Faron's pivotal trial outline is starting to become clearer

Translation: Original published in Finnish on 8/19/2025 at 8:05 am EEST.

Faron announced on Monday a consultation with the US authority (Food and Drug Administration). This is typically a meeting and discussion held with the authority at the end of clinical Phase II (so-called End-of-Phase II Meeting). Compared to the FDA guidance received a year ago, the upcoming pivotal marketing authorization study will focus on frontline MDS, with second-line (r/r MDS) remaining in the background. Another change compared to the previous plan relates to the dosage phase to be implemented first in the upcoming study, which will somewhat increase the total duration of the study and the number of patients compared to the previous outlook. We will review our view and forecasts no later than in connection with the H1 report to be published next Wednesday.

FDA's feedback shaped the design of the upcoming pivotal trial in some respects

According to the release, the FDA advised Faron to conduct the pivotal study in high-risk MDS patients in the frontline. This refers to patients who receive treatment for their disease for the first time (treatment-naive). A change from before is that, if the results support it, possible accelerated approval can be sought for frontline MDS, but not, in our understanding, for second-line r/r MDS based on this study. Previously, an r/r MDS application was on the roadmap as a possibility before a frontline application, according to comments made by the FDA last summer. The planned patient count was not commented on in the release, which is an interesting follow-up question ahead of the upcoming H1 report.

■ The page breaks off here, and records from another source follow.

(* ===== verification/_CoqProject ===== *)
-Q . S2P
Prelude.v
Rlp.v
RlpEncode.v
RlpDecode.v
TrieEncoding.v
Trie.v
TrieProofs.v
TrieSpec.v
TrieHash.v
TrieHashProofs.v
TrieRoot.v
TrieLoad.v
TrieDatabase.v
TrieDatabaseProofs.v
TrieDatabaseInv.v
TrieDatabaseRefs.v
TrieDatabaseSafety.v
AccessList.v
StateDB.v
StateDBProofs.v
StateDBSnapshots.v
StateDBObserve.v
StateDBEffects.v
Uint256.v
VmAnalysis.v
VmContract.v
VmMemory.v
VmGas.v
VmPrecompiles.v
VmInstructions.v
VmJumpTable.v
VmInterpreter.v
VmGasProofs.v
VmSstore.v
VmRefund.v
VmSupply.v
VmState.v
VmWp.v
VmFrame.v
VmInstrProofs.v
VmInstrState.v
VmGasTotal.v
VmStep.v
VmCalls.v
VmTables.v
VmPrecompileProofs.v
VmErrors.v
VmLoop.v
VmRun.v
VmSafety.v
StateTransition.v
StateTransitionProofs.v
StateProcessorProofs.v
ChainConfig.v
ChainConfigProofs.v
BlockTypes.v
Ethash.v
EthashProofs.v
EthashAlgo.v
EthashAlgoProofs.v
EthashSizes.v
EthashVerify.v
EthashVerifyProofs.v
EthashHeaders.v
EthashExamples.v
GoHeap.v
TxList.v
TxListProofs.v
TxSigning.v
TxByPrice.v
TxLookup.v
TxPool.v
TxPoolInv.v
TxPoolAdd.v
TxPoolReorg.v
TxPoolLimits.v
TxPoolRun.v
TxPoolTheorems.v
TxPoolSched.v
TxPoolExamples.v
(* ===== verification/Rlp.v ===== *)
(** * RLP: the format, and the slice-based codec of rlp/raw.go

    [Module Spec] is the reference definition of the encoding: items are byte
    strings or lists of items, and [Spec.enc] is their encoding.
    The rest models the integer and header writers that rlp/encode.go and
    rlp/raw.go share ([intsize], [putint], [headsize], [puthead]) and the
    functions of rlp/raw.go and rlp/iterator.go, which split encoded values off
    byte slices. *)

From S2P Require Import Prelude.

(** The messages of the [decodeError]s of rlp/decode.go, one per message; the
    type and the path the message also names are left out. *)
Inductive decode_msg :=
| msgCanonInt              (* non-canonical integer (leading zero bytes) *)
| msgCanonSize             (* non-canonical size information *)
| msgExpectedList          (* expected input list *)
| msgExpectedString        (* expected input string or byte *)
| msgStringTooLong         (* input string too long *)
| msgStringTooShort        (* input string too short *)
| msgListTooManyElems      (* input list has too many elements *)
| msgListTooFewElems       (* input list has too few elements *)
| msgTooFewElems           (* too few elements *)
| msgWrongKindEmpty.       (* wrong kind of empty value *)

#[global] Instance decode_msg_eq_dec : EqDecision decode_msg.
Proof. solve_decision. Defined.

(** The errors of package rlp (rlp/decode.go), with the two of package io it
    returns. *)
Inductive rlp_err :=
| EOL
| ErrExpectedString
| ErrExpectedList
| ErrCanonInt
| ErrCanonSize
| ErrElemTooLarge
| ErrValueTooLarge
| ErrMoreThanOneValue
| errNotInList
| errNotAtEOL
| errUintOverflow
| io_EOF
| io_ErrUnexpectedEOF
| errNegativeBigInt
| errInvalidBool
| decodeError (msg : decode_msg).

#[global] Instance rlp_err_eq_dec : EqDecision rlp_err.
Proof. solve_decision. Defined.

(** [Kind] of rlp/decode.go *)
Inductive Kind := Byte | String | List.

#[global] Instance Kind_eq_dec : EqDecision Kind.
Proof. solve_decision. Defined.

(** ** The reference encoding *)
Module Spec.

Inductive item :=
| Str (b : bytes)
| Lst (l : list item).

(** Number of bytes of the shortest big-endian form of [z]. *)
Definition byte_len (z : Z) : Z := if decide (z = 0) then 0 else Z.log2 z / 8 + 1.

Definition min_be (z : Z) : bytes := be_bytes (Z.to_nat (byte_len z)) z.

Definition header (smalltag largetag size : Z) : bytes :=
  if decide (size < 56) then [smalltag + size]
  else (largetag + byte_len size) :: min_be size.

Definition enc_str (b : bytes) : bytes :=
  match b with
  | [x] => if decide (x < 128) then [x] else header 0x80 0xB7 1 ++ b
  | _ => header 0x80 0xB7 (zlen b) ++ b
  end.

Definition enc_list (content : bytes) : bytes :=
  header 0xC0 0xF7 (zlen content) ++ content.

Fixpoint enc (i : item) : bytes :=
  match i with
  | Str b => enc_str b
  | Lst l => enc_list (concat (map enc l))
  end.

Definition enc_all (l : list item) : bytes := concat (map enc l).

Fixpoint item_ok (i : item) : Prop :=
  match i with
  | Str b => bytes_ok b
  | Lst l => foldr (fun i P => item_ok i /\ P) True l
  end.

Definition item_ind' (P : item -> Prop)
    (HS : forall b, P (Str b)) (HL : forall l, Forall P l -> P (Lst l)) : forall i, P i :=
  fix go i :=
    match i with
    | Str b => HS b
    | Lst l => HL l ((fix gos l : Forall P l :=
        match l with
        | [] => Forall_nil_2 _
        | i :: l => Forall_cons_2 _ i l (go i) (gos l)
        end) l)
    end.

End Spec.

(** ** Integer and header writers (rlp/encode.go) *)

(** The loop of [intsize]: [size] counts the shifts by 8 until nothing is left.
    A [uint64] needs at most 8 rounds. *)
Fixpoint intsize_loop (fuel : nat) (size i : Z) : Z :=
  match fuel with
  | O => size
  | S fuel =>
      let i := Z.shiftr i 8 in
      if decide (i = 0) then size else intsize_loop fuel (size + 1) i
  end.

Definition intsize (i : Z) : Z := intsize_loop 8 1 i.
(* ===== verification/Trie.v ===== *)
(** * The Merkle Patricia trie (trie/trie.go, trie/node.go)

    The in-memory trie: nodes, lookup, insertion and deletion.  A node is the
    interface [node] of the code with its implementations as constructors; nil
    is [nilNode].  Subtries that are not loaded are hash nodes, resolved through
    the node database, an interface ([NodeDB]).  The three recursions follow the
    code; they run on fuel because resolving a hash node is not a structural
    step, and the theorems of TrieProofs show that the fuel the entry points
    supply is enough. *)

From S2P Require Import Prelude TrieEncoding.

(** ** Nodes *)

Record nodeFlag := mk_nodeFlag {
  flag_hash : option bytes;  (* cached hash of the node (may be nil) *)
  flag_dirty : bool          (* whether the node has changes that must be written *)
}.

Inductive node :=
| nilNode
| fullNode (Children : list node) (flags : nodeFlag)
| shortNode (Key : bytes) (Val : node) (flags : nodeFlag)
| hashNode (h : bytes)
| valueNode (v : bytes).

(** [common.BytesToHash]: crop from the left, or pad with zeros, to 32 bytes. *)
Definition BytesToHash (b : bytes) : bytes :=
  let b := if decide (zlen b > 32) then drop (length b - 32) b else b in
  replicate (32 - length b) 0 ++ b.

(** What the trie uses of the node database: [Database.node], nil when the
    node is not found. *)
Class NodeDB := db_node : bytes -> option node.

Record MissingNodeError := mk_MissingNodeError { NodeHash : bytes; Path : bytes }.

Record Trie := mk_Trie { root : node; unhashed : Z }.

Definition newFlag : nodeFlag := mk_nodeFlag None true.

(** [n.Children[i]] and the assignment to it, for a copy of the node. *)
Definition child (cs : list node) (i : Z) : outcome MissingNodeError node := go_index cs i.

Definition set_child (cs : list node) (i : Z) (n : node) : outcome MissingNodeError (list node) :=
  if decide (0 <= i < zlen cs) then Ret (<[Z.to_nat i := n]> cs) else Panic.

Section Trie.
Context {db : NodeDB}.

Notation M A := (fuelled MissingNodeError A).
Notation R A := (outcome MissingNodeError A).

Definition resolveHash (n prefix : bytes) : R node :=
  let hash := BytesToHash n in
  match db_node hash with
  | Some node => Ret node
  | None => Err (mk_MissingNodeError hash prefix)
  end.

Definition resolve (n : node) (prefix : bytes) : R node :=
  match n with
  | hashNode h => resolveHash h prefix
  | _ => Ret n
  end.

(** [New]: [emptyRoot] is the hash of the empty trie. *)
Definition New (emptyRoot root : bytes) : R Trie :=
  if decide (root <> replicate 32 0 /\ root <> emptyRoot) then
    rootnode ← resolveHash root [];
    Ret (mk_Trie rootnode 0)
  else Ret (mk_Trie nilNode 0).

(** ** Lookup *)

(** The value (None is nil), the node with what was resolved on the way, and
    whether something was resolved. *)
Fixpoint tryGet (fuel : nat) (origNode : node) (key : bytes) (pos : Z)
    : M (option bytes * node * bool) :=
  match fuel with
  | O => out_of_fuel
  | S fuel =>
      match origNode with
      | nilNode => run (Ret (None, nilNode, false))
      | valueNode n => run (Ret (Some n, origNode, false))
      | shortNode Key Val flags =>
          found ← run (if decide (zlen key - pos < zlen Key) then Ret false
                       else part ← go_slice key pos (pos + zlen Key);
                            Ret (bool_decide (Key = part)));
          if (found : bool) then
            '(value, newnode, didResolve) ← tryGet fuel Val key (pos + zlen Key);
            run (Ret (value, if (didResolve : bool) then shortNode Key newnode flags else origNode, didResolve))
          else run (Ret (None, origNode, false))
      | fullNode Children flags =>
          k ← run (go_index key pos);
          c ← run (child Children k);
          '(value, newnode, didResolve) ← tryGet fuel c key (pos + 1);
          if (didResolve : bool) then
            Children ← run (set_child Children k newnode);
            run (Ret (value, fullNode Children flags, true))
          else run (Ret (value, origNode, false))
      | hashNode n =>
          path ← run (go_to key pos);
          child ← run (resolveHash n path);
          '(value, newnode, _) ← tryGet fuel child key pos;
          run (Ret (value, newnode, true))
      end
  end.

(** ** Insertion *)

(** Whether the trie changed, and the new node. *)
Fixpoint insert (fuel : nat) (n : node) (prefix key : bytes) (value : node)
    : M (bool * node) :=
  match fuel with
  | O => out_of_fuel
  | S fuel =>
      match key with
      | [] =>
          match n with
          | valueNode v =>
              match value with
              | valueNode v' => run (Ret (negb (bool_decide (v = v')), value))
              | _ => run Panic
              end
          | _ => run (Ret (true, value))
          end
      | key0 :: key1 =>
          match n with
          | shortNode Key Val flags =>
              let matchlen := prefixLen key Key in
              if decide (matchlen = length Key) then
                '(dirty, nn) ← insert fuel Val (prefix ++ take matchlen key) (drop matchlen key) value;
                if (dirty : bool) then run (Ret (true, shortNode Key nn newFlag))
                else run (Ret (false, n))
              else
                nk ← run (go_index Key (Z.of_nat matchlen));
                '(_, c1) ← insert fuel nilNode (prefix ++ take (matchlen + 1) Key) (drop (matchlen + 1) Key) Val;
                branch ← run (set_child (replicate 17 nilNode) nk c1);
                k ← run (go_index key (Z.of_nat matchlen));
                '(_, c2) ← insert fuel nilNode (prefix ++ take (matchlen + 1) key) (drop (matchlen + 1) key) value;
                branch ← run (set_child branch k c2);
                if decide (matchlen = 0%nat) then run (Ret (true, fullNode branch newFlag))
                else run (Ret (true, shortNode (take matchlen key) (fullNode branch newFlag) newFlag))
          | fullNode Children flags =>
              c ← run (child Children key0);
              '(dirty, nn) ← insert fuel c (prefix ++ [key0]) key1 value;
              if (dirty : bool) then
                Children ← run (set_child Children key0 nn);
                run (Ret (true, fullNode Children newFlag))
              else run (Ret (false, n))
          | nilNode => run (Ret (true, shortNode key value newFlag))
          | hashNode h =>
              rn ← run (resolveHash h prefix);
              '(dirty, nn) ← insert fuel rn prefix key value;
              if (dirty : bool) then run (Ret (true, nn)) else run (Ret (false, rn))
          | valueNode _ => run Panic
          end
      end
  end.

(** ** Deletion *)

(** The loop of [delete] over the children: the index of the only child that is
    not nil, -1 when all are nil, -2 when there are at least two. *)
Fixpoint delete_pos (cs : list node) (i pos : Z) : Z :=
  match cs with
  | [] => pos
  | nilNode :: cs => delete_pos cs (i + 1) pos
  | _ :: cs => if decide (pos = -1) then delete_pos cs (i + 1) i else -2
  end.

(** What [delete] makes of a full node that lost a child: a short node when one
    child is left, merged with that child if it is a short node itself. *)
Definition delete_reduce (prefix : bytes) (Children : list node) : M (bool * node) :=
  let pos := delete_pos Children 0 (-1) in
  if decide (pos >= 0) then
    cpos ← run (child Children pos);
    cnode ← run (if decide (pos <> 16) then
                   cnode ← resolve cpos prefix;
                   Ret (Some cnode)
                 else Ret None);
    match cnode with
    | Some (shortNode ckey cval _) => run (Ret (true, shortNode (pos :: ckey) cval newFlag))
    | _ => run (Ret (true, shortNode [pos] cpos newFlag))
    end
  else run (Ret (true, fullNode Children newFlag)).

Fixpoint delete (fuel : nat) (n : node) (prefix key : bytes) : M (bool * node) :=
  match fuel with
  | O => out_of_fuel
  | S fuel =>
      match n with
      | shortNode Key Val flags =>
          let matchlen := prefixLen key Key in
          if decide (matchlen < length Key)%nat then run (Ret (false, n))
          else if decide (matchlen = length key) then run (Ret (true, nilNode))
          else
            '(dirty, child) ← delete fuel Val (prefix ++ take (length Key) key) (drop (length Key) key);
            if (dirty : bool) then
              match child with
              | shortNode ckey cval _ => run (Ret (true, shortNode (Key ++ ckey) cval newFlag))
              | _ => run (Ret (true, shortNode Key child newFlag))
              end
            else run (Ret (false, n))
      | fullNode Children flags =>
          match key with
          | [] => run Panic
          | key0 :: key1 =>
              c ← run (child Children key0);
              '(dirty, nn) ← delete fuel c (prefix ++ [key0]) key1;
              if (dirty : bool) then
                Children ← run (set_child Children key0 nn);
                delete_reduce prefix Children
              else run (Ret (false, n))
          end
      | valueNode _ => run (Ret (true, nilNode))
      | nilNode => run (Ret (false, nilNode))
      | hashNode h =>
          rn ← run (resolveHash h prefix);
          '(dirty, nn) ← delete fuel rn prefix key;
          if (dirty : bool) then run (Ret (true, nn)) else run (Ret (false, rn))
      end
  end.

(** ** The entry points *)

(** Every nibble of the key costs at most two calls, one of them to resolve a
    hash node. *)
Definition trie_fuel (key : bytes) : nat := 2 * length key + 2.

(** The result of a call and the trie after it. *)
Definition result A : Type := option (R A * Trie).

Definition TryGet (t : Trie) (key : bytes) : result (option bytes) :=
  let k := keybytesToHex key in
  match tryGet (trie_fuel k) (root t) k 0 with
  | Some (Ret (value, newroot, didResolve)) =>
      Some (Ret value, if (didResolve : bool) then mk_Trie newroot (unhashed t) else t)
  | Some (Err e) => Some (Err e, t)
  | Some Panic => Some (Panic, t)
  | None => None
  end.

(** The end of [TryUpdate] and [TryDelete], which install the new root. *)
Definition install (t : Trie) (r : M (bool * node)) : result unit :=
  match r with
  | Some (Ret (_, n)) => Some (Ret tt, mk_Trie n (unhashed t))
  | Some (Err e) => Some (Err e, t)
  | Some Panic => Some (Panic, t)
  | None => None
  end.

Definition TryDelete (t : Trie) (key : bytes) : result unit :=
  let t := mk_Trie (root t) (unhashed t + 1) in
  let k := keybytesToHex key in
  install t (delete (trie_fuel k) (root t) [] k).

Definition TryUpdate (t : Trie) (key value : bytes) : result unit :=
  let t := mk_Trie (root t) (unhashed t + 1) in
  let k := keybytesToHex key in
  if decide (zlen value <> 0) then
    install t (insert (trie_fuel k) (root t) [] k (valueNode value))
  else
    install t (delete (trie_fuel k) (root t) [] k).

Definition Reset (t : Trie) : Trie := mk_Trie nilNode 0.

End Trie.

The Phase II/III trial first determines the appropriate dosage

A new piece of information that also emerged was the trial's opening dose-response phase. This means that initially, the most effective dose (1 vs. 3 mg/kg) will be determined, after which the study will be continued seamlessly with the most effective dose. This was somewhat of a surprise to us, as the appropriate dosage was already sought in the previous study phase. In practice, the new dosage study may prolong the study's completion timeline and somewhat increase the required number of patients compared to the previous outlook.

Primary endpoints are complete responses and overall survival

Information was also obtained on the criteria used in the study. The interim readout will use complete responses (CR and CReq) according to the IWG2023 criteria as the primary endpoint. These are strong responses that best correlate with overall survival and can therefore be used when evaluating a potential accelerated marketing authorization application. In our view, Faron originally proposed using so-called cCR responses (composite complete remission) as the primary endpoint. According to FDA guidance, cCR can be used as a secondary endpoint, i.e., to support primary efficacy data. In our view, the criteria used or the precise response types are not of great significance to Faron or the practical implementation of the study. We believe that overall survival (OS) will be the key variable determining final marketing authorization in the later stage of the study. Decisive results to this end will only be available at the final phase of the trial.

We expect further information in connection with the H1 report

Faron's H1 report will be released on Wednesday, August 27, when the company is also expected to host a webcast. We expect the company to clarify information regarding the meeting held, and particularly the more detailed execution and timeline of the planned future trial. We will review our forecasts and view in more detail in connection with the H1 update.